*** Opening of Record set ***
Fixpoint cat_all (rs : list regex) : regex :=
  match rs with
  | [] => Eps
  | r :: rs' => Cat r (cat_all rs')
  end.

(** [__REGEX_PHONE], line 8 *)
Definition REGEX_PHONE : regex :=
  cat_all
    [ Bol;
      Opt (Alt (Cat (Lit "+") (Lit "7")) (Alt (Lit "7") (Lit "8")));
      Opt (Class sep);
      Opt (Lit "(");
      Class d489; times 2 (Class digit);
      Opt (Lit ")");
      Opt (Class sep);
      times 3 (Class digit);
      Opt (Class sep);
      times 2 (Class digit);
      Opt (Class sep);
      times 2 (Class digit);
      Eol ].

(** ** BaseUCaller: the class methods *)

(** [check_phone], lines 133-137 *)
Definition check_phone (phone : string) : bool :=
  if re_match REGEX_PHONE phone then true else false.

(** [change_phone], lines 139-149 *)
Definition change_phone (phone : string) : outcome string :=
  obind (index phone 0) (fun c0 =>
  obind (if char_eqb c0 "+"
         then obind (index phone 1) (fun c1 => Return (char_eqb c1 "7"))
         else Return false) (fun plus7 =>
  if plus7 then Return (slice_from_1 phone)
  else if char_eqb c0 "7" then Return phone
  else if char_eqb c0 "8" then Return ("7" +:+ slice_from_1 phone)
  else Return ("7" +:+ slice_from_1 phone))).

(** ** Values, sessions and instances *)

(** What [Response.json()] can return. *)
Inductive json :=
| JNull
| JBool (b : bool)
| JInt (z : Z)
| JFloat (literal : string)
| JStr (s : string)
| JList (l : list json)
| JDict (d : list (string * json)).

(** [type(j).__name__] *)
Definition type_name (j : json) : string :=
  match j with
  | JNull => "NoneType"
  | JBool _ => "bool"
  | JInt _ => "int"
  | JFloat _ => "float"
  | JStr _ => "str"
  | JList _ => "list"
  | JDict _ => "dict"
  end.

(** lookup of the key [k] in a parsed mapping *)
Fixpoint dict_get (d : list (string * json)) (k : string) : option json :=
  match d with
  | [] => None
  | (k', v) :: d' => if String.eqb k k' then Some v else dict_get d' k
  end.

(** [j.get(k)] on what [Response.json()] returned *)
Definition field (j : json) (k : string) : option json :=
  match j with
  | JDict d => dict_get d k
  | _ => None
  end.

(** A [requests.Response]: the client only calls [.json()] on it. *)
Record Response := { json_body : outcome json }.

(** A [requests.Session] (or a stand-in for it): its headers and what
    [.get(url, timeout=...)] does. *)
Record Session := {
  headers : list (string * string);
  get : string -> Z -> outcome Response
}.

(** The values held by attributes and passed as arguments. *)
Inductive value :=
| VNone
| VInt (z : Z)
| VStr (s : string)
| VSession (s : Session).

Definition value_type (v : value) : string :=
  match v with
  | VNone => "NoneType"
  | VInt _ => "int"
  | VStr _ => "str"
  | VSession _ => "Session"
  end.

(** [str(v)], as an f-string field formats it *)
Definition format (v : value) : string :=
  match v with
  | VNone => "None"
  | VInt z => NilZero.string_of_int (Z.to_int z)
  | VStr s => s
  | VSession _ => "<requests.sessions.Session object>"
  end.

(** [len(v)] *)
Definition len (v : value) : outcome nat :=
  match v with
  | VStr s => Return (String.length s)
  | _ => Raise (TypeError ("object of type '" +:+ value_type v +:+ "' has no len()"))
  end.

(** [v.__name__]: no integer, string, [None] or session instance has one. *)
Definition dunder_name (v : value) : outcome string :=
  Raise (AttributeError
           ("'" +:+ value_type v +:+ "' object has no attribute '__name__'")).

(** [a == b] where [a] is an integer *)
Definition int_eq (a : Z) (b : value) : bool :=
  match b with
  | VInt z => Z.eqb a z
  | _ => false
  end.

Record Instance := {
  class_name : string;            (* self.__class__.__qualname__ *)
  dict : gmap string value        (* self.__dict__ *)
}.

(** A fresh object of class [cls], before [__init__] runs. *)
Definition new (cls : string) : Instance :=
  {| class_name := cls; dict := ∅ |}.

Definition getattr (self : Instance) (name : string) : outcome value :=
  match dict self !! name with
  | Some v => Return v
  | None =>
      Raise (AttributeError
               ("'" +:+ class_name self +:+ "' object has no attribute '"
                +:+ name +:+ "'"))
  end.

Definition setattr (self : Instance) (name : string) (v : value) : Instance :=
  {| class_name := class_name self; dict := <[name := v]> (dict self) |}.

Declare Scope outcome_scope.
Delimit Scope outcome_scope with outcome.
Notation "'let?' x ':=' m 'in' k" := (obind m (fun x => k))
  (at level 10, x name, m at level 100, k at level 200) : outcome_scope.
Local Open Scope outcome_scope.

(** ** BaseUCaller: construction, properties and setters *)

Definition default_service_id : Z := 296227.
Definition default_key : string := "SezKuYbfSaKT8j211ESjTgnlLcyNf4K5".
*** Close of Record set ***
* _What the task requires_
The expected response reproduces all of the data precisely.

* _Task answer_
Fixpoint cat_all (rs : list regex) : regex :=
  match rs with
  | [] => Eps
  | r :: rs' => Cat r (cat_all rs')
  end.

(** [__REGEX_PHONE], line 8 *)
Definition REGEX_PHONE : regex :=
  cat_all
    [ Bol;
      Opt (Alt (Cat (Lit "+") (Lit "7")) (Alt (Lit "7") (Lit "8")));
      Opt (Class sep);
      Opt (Lit "(");
      Class d489; times 2 (Class digit);
      Opt (Lit ")");
      Opt (Class sep);
      times 3 (Class digit);
      Opt (Class sep);
      times 2 (Class digit);
      Opt (Class sep);
      times 2 (Class digit);
      Eol ].

(** ** BaseUCaller: the class methods *)

(** [check_phone], lines 133-137 *)
Definition check_phone (phone : string) : bool :=
  if re_match REGEX_PHONE phone then true else false.

(** [change_phone], lines 139-149 *)
Definition change_phone (phone : string) : outcome string :=
  obind (index phone 0) (fun c0 =>
  obind (if char_eqb c0 "+"
         then obind (index phone 1) (fun c1 => Return (char_eqb c1 "7"))
         else Return false) (fun plus7 =>
  if plus7 then Return (slice_from_1 phone)
  else if char_eqb c0 "7" then Return phone
  else if char_eqb c0 "8" then Return ("7" +:+ slice_from_1 phone)
  else Return ("7" +:+ slice_from_1 phone))).

(** ** Values, sessions and instances *)

(** What [Response.json()] can return. *)
Inductive json :=
| JNull
| JBool (b : bool)
| JInt (z : Z)
| JFloat (literal : string)
| JStr (s : string)
| JList (l : list json)
| JDict (d : list (string * json)).

(** [type(j).__name__] *)
Definition type_name (j : json) : string :=
  match j with
  | JNull => "NoneType"
  | JBool _ => "bool"
  | JInt _ => "int"
  | JFloat _ => "float"
  | JStr _ => "str"
  | JList _ => "list"
  | JDict _ => "dict"
  end.

(** lookup of the key [k] in a parsed mapping *)
Fixpoint dict_get (d : list (string * json)) (k : string) : option json :=
  match d with
  | [] => None
  | (k', v) :: d' => if String.eqb k k' then Some v else dict_get d' k
  end.

(** [j.get(k)] on what [Response.json()] returned *)
Definition field (j : json) (k : string) : option json :=
  match j with
  | JDict d => dict_get d k
  | _ => None
  end.

(** A [requests.Response]: the client only calls [.json()] on it. *)
Record Response := { json_body : outcome json }.

(** A [requests.Session] (or a stand-in for it): its headers and what
    [.get(url, timeout=...)] does. *)
Record Session := {
  headers : list (string * string);
  get : string -> Z -> outcome Response
}.

(** The values held by attributes and passed as arguments. *)
Inductive value :=
| VNone
| VInt (z : Z)
| VStr (s : string)
| VSession (s : Session).

Definition value_type (v : value) : string :=
  match v with
  | VNone => "NoneType"
  | VInt _ => "int"
  | VStr _ => "str"
  | VSession _ => "Session"
  end.

(** [str(v)], as an f-string field formats it *)
Definition format (v : value) : string :=
  match v with
  | VNone => "None"
  | VInt z => NilZero.string_of_int (Z.to_int z)
  | VStr s => s
  | VSession _ => "<requests.sessions.Session object>"
  end.

(** [len(v)] *)
Definition len (v : value) : outcome nat :=
  match v with
  | VStr s => Return (String.length s)
  | _ => Raise (TypeError ("object of type '" +:+ value_type v +:+ "' has no len()"))
  end.

(** [v.__name__]: no integer, string, [None] or session instance has one. *)
Definition dunder_name (v : value) : outcome string :=
  Raise (AttributeError
           ("'" +:+ value_type v +:+ "' object has no attribute '__name__'")).

(** [a == b] where [a] is an integer *)
Definition int_eq (a : Z) (b : value) : bool :=
  match b with
  | VInt z => Z.eqb a z
  | _ => false
  end.

Record Instance := {
  class_name : string;            (* self.__class__.__qualname__ *)
  dict : gmap string value        (* self.__dict__ *)
}.

(** A fresh object of class [cls], before [__init__] runs. *)
Definition new (cls : string) : Instance :=
  {| class_name := cls; dict := ∅ |}.

Definition getattr (self : Instance) (name : string) : outcome value :=
  match dict self !! name with
  | Some v => Return v
  | None =>
      Raise (AttributeError
               ("'" +:+ class_name self +:+ "' object has no attribute '"
                +:+ name +:+ "'"))
  end.

Definition setattr (self : Instance) (name : string) (v : value) : Instance :=
  {| class_name := class_name self; dict := <[name := v]> (dict self) |}.

Declare Scope outcome_scope.
Delimit Scope outcome_scope with outcome.
Notation "'let?' x ':=' m 'in' k" := (obind m (fun x => k))
  (at level 10, x name, m at level 100, k at level 200) : outcome_scope.
Local Open Scope outcome_scope.

(** ** BaseUCaller: construction, properties and setters *)

Definition default_service_id : Z := 296227.
Definition default_key : string := "SezKuYbfSaKT8j211ESjTgnlLcyNf4K5".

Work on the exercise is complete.